__YOUR ASSIGNMENT__:
The lines below starting at the line containing "Fixpoint do_global_search (l" and ending at the line containing "copy_out (cc_dst c)" are to be repeated exactly, with both ends kept and nothing else added.

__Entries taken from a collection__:
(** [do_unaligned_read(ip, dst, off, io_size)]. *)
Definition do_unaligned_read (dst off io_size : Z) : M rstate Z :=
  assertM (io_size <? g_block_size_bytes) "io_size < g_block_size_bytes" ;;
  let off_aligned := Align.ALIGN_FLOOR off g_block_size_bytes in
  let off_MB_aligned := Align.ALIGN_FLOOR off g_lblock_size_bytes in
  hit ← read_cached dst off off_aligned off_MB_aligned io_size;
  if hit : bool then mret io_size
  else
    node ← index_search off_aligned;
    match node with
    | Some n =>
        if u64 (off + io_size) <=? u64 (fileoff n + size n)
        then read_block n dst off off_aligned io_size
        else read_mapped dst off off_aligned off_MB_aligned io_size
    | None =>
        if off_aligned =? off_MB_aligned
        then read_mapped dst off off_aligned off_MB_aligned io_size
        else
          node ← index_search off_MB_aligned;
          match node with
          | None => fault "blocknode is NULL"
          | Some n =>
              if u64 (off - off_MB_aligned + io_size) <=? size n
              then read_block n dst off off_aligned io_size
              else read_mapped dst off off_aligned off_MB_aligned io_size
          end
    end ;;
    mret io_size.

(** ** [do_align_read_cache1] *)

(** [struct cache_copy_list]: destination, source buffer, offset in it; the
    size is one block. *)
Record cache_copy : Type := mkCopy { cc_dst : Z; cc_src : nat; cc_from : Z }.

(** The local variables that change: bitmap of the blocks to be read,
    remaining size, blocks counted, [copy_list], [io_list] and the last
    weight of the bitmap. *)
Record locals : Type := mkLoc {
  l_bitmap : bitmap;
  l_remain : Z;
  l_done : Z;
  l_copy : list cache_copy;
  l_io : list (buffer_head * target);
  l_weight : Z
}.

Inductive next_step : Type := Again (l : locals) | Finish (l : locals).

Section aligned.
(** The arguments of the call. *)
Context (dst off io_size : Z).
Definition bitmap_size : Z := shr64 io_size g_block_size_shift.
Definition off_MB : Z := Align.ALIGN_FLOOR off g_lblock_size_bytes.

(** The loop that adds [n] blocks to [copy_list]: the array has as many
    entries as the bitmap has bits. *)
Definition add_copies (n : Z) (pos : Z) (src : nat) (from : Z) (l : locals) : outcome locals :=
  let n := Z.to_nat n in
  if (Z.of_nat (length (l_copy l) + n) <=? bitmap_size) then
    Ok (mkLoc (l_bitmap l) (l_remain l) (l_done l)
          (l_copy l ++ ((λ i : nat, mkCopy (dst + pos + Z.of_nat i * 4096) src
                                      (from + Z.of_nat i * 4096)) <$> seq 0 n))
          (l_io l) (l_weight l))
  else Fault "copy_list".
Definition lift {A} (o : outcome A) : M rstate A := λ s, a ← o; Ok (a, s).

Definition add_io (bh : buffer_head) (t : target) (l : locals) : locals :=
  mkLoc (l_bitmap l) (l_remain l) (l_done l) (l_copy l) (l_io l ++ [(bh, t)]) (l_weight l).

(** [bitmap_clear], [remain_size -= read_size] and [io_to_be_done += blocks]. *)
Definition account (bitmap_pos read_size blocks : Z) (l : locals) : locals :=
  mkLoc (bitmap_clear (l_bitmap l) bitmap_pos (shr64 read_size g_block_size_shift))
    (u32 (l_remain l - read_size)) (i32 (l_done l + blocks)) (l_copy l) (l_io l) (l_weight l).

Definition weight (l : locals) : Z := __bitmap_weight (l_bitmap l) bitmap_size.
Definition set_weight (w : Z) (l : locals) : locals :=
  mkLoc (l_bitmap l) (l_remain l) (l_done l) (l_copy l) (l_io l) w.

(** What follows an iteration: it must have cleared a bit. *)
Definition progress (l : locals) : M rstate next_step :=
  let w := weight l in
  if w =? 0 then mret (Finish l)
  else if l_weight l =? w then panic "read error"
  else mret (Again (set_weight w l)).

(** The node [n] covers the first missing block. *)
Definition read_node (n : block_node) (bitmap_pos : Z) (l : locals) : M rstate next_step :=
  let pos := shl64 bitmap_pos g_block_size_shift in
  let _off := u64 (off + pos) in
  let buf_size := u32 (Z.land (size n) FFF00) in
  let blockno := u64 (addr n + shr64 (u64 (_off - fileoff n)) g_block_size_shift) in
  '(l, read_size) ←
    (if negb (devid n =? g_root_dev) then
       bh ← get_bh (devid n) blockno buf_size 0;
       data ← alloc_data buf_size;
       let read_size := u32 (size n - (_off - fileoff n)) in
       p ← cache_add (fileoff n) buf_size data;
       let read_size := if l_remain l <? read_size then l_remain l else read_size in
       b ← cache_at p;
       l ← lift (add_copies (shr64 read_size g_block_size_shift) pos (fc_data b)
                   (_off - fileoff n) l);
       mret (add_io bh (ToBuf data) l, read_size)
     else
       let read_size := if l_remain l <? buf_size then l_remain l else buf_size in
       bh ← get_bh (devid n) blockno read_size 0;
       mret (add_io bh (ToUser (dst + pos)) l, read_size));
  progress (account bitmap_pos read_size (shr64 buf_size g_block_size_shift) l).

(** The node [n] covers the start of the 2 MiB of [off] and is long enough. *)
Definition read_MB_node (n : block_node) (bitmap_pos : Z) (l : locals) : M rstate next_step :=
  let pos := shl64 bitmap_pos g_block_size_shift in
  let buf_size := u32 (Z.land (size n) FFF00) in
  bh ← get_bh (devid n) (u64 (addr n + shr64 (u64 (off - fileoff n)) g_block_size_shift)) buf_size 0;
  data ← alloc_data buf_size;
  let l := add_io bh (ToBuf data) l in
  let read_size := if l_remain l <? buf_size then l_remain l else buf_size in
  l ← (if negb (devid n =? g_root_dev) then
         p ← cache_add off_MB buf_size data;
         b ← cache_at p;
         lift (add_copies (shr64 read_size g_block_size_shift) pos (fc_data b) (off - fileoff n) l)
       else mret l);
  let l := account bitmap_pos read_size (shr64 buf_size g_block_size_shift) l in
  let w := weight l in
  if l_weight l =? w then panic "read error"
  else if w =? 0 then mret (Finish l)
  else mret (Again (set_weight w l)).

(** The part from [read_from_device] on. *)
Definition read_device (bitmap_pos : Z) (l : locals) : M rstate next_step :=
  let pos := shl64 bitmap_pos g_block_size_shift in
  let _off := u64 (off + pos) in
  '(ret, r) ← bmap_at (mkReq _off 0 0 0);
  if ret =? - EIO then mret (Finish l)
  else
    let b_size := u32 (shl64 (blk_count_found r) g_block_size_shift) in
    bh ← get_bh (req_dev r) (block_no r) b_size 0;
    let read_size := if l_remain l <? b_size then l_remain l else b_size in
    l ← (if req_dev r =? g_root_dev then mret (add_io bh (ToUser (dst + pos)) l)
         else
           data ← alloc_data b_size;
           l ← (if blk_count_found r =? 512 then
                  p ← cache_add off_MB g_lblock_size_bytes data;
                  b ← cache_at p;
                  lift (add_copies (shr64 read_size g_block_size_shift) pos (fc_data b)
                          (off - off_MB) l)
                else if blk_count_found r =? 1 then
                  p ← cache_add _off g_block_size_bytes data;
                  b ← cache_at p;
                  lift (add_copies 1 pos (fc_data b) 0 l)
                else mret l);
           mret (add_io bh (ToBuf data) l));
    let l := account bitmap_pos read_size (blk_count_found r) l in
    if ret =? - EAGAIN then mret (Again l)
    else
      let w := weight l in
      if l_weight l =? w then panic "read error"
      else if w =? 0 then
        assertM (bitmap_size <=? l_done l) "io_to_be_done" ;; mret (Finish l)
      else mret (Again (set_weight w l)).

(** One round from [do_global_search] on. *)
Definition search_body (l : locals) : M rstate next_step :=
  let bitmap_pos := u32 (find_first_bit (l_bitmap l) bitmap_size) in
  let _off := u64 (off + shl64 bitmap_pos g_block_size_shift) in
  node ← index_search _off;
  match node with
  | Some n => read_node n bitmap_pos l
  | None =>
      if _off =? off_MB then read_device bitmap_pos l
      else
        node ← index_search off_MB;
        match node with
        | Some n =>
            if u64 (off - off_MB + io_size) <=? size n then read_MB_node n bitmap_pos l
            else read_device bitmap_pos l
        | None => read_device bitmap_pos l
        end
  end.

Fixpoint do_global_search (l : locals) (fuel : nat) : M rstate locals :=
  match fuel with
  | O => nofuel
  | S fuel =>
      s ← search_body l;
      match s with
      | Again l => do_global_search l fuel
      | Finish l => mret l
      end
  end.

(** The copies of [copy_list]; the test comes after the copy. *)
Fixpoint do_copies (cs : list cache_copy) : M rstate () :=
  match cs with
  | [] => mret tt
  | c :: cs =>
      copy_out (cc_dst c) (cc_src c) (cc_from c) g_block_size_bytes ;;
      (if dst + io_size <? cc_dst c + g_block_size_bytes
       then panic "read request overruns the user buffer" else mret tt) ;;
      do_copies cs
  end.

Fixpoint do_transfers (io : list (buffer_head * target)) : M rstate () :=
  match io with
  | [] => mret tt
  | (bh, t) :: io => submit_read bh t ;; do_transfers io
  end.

...

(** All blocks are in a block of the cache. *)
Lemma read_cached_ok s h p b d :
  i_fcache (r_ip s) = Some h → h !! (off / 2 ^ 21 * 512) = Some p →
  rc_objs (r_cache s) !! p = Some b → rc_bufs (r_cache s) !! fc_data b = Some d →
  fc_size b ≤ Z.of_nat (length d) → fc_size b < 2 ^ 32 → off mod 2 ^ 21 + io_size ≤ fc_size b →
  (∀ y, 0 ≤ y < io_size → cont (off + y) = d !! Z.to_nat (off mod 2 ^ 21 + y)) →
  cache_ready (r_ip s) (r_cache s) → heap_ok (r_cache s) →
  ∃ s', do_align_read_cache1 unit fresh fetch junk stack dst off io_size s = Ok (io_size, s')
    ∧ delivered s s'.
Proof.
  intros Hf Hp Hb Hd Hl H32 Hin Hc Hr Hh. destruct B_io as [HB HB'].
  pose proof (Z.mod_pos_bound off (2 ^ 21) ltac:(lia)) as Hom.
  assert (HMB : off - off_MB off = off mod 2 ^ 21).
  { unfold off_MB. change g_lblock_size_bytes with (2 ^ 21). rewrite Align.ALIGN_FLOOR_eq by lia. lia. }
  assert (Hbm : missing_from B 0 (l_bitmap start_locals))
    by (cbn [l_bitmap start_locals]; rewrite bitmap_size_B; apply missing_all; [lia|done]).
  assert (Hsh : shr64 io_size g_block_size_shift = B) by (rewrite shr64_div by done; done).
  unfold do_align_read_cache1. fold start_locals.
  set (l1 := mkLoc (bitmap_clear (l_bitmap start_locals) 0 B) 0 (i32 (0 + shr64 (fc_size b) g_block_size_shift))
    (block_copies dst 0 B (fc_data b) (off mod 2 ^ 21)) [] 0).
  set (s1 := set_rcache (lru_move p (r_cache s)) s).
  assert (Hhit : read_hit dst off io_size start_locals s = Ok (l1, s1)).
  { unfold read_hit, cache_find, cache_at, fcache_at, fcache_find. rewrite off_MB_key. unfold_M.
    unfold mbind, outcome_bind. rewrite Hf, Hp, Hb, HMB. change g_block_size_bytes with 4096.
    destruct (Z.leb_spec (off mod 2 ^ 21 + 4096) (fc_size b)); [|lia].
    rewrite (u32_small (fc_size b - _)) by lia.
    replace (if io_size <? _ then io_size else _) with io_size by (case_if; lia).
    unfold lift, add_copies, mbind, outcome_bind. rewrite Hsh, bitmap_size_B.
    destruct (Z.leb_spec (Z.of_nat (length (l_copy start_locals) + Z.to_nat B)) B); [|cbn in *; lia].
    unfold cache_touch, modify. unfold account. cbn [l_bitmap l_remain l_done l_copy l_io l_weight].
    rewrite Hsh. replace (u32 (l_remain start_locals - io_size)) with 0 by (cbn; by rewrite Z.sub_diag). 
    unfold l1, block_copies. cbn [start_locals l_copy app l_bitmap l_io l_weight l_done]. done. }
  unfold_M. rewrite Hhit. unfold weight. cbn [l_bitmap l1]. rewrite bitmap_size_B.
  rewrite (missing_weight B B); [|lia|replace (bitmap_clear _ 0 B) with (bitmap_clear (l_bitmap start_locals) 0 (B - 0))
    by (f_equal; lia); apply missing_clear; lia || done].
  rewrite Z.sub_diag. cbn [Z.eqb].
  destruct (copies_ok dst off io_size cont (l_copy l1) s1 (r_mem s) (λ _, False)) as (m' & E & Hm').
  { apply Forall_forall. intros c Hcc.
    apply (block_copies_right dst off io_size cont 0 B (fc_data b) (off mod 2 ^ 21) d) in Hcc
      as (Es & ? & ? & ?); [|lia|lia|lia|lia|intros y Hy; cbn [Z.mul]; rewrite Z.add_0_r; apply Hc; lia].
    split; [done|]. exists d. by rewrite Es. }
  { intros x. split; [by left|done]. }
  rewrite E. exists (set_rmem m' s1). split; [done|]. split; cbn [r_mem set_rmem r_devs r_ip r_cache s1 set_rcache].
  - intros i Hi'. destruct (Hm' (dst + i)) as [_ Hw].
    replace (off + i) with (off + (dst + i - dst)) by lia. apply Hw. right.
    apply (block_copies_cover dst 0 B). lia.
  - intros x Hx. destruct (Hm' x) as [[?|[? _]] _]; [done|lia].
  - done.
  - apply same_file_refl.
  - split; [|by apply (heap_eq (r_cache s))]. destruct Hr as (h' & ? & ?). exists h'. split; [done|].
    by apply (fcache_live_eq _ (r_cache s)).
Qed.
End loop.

__RESULT__:
Fixpoint do_global_search (l : locals) (fuel : nat) : M rstate locals :=
  match fuel with
  | O => nofuel
  | S fuel =>
      s ← search_body l;
      match s with
      | Again l => do_global_search l fuel
      | Finish l => mret l
      end
  end.

(** The copies of [copy_list]; the test comes after the copy. *)
Fixpoint do_copies (cs : list cache_copy) : M rstate () :=
  match cs with
  | [] => mret tt
  | c :: cs =>
      copy_out (cc_dst c) (cc_src c) (cc_from c) g_block_size_bytes ;;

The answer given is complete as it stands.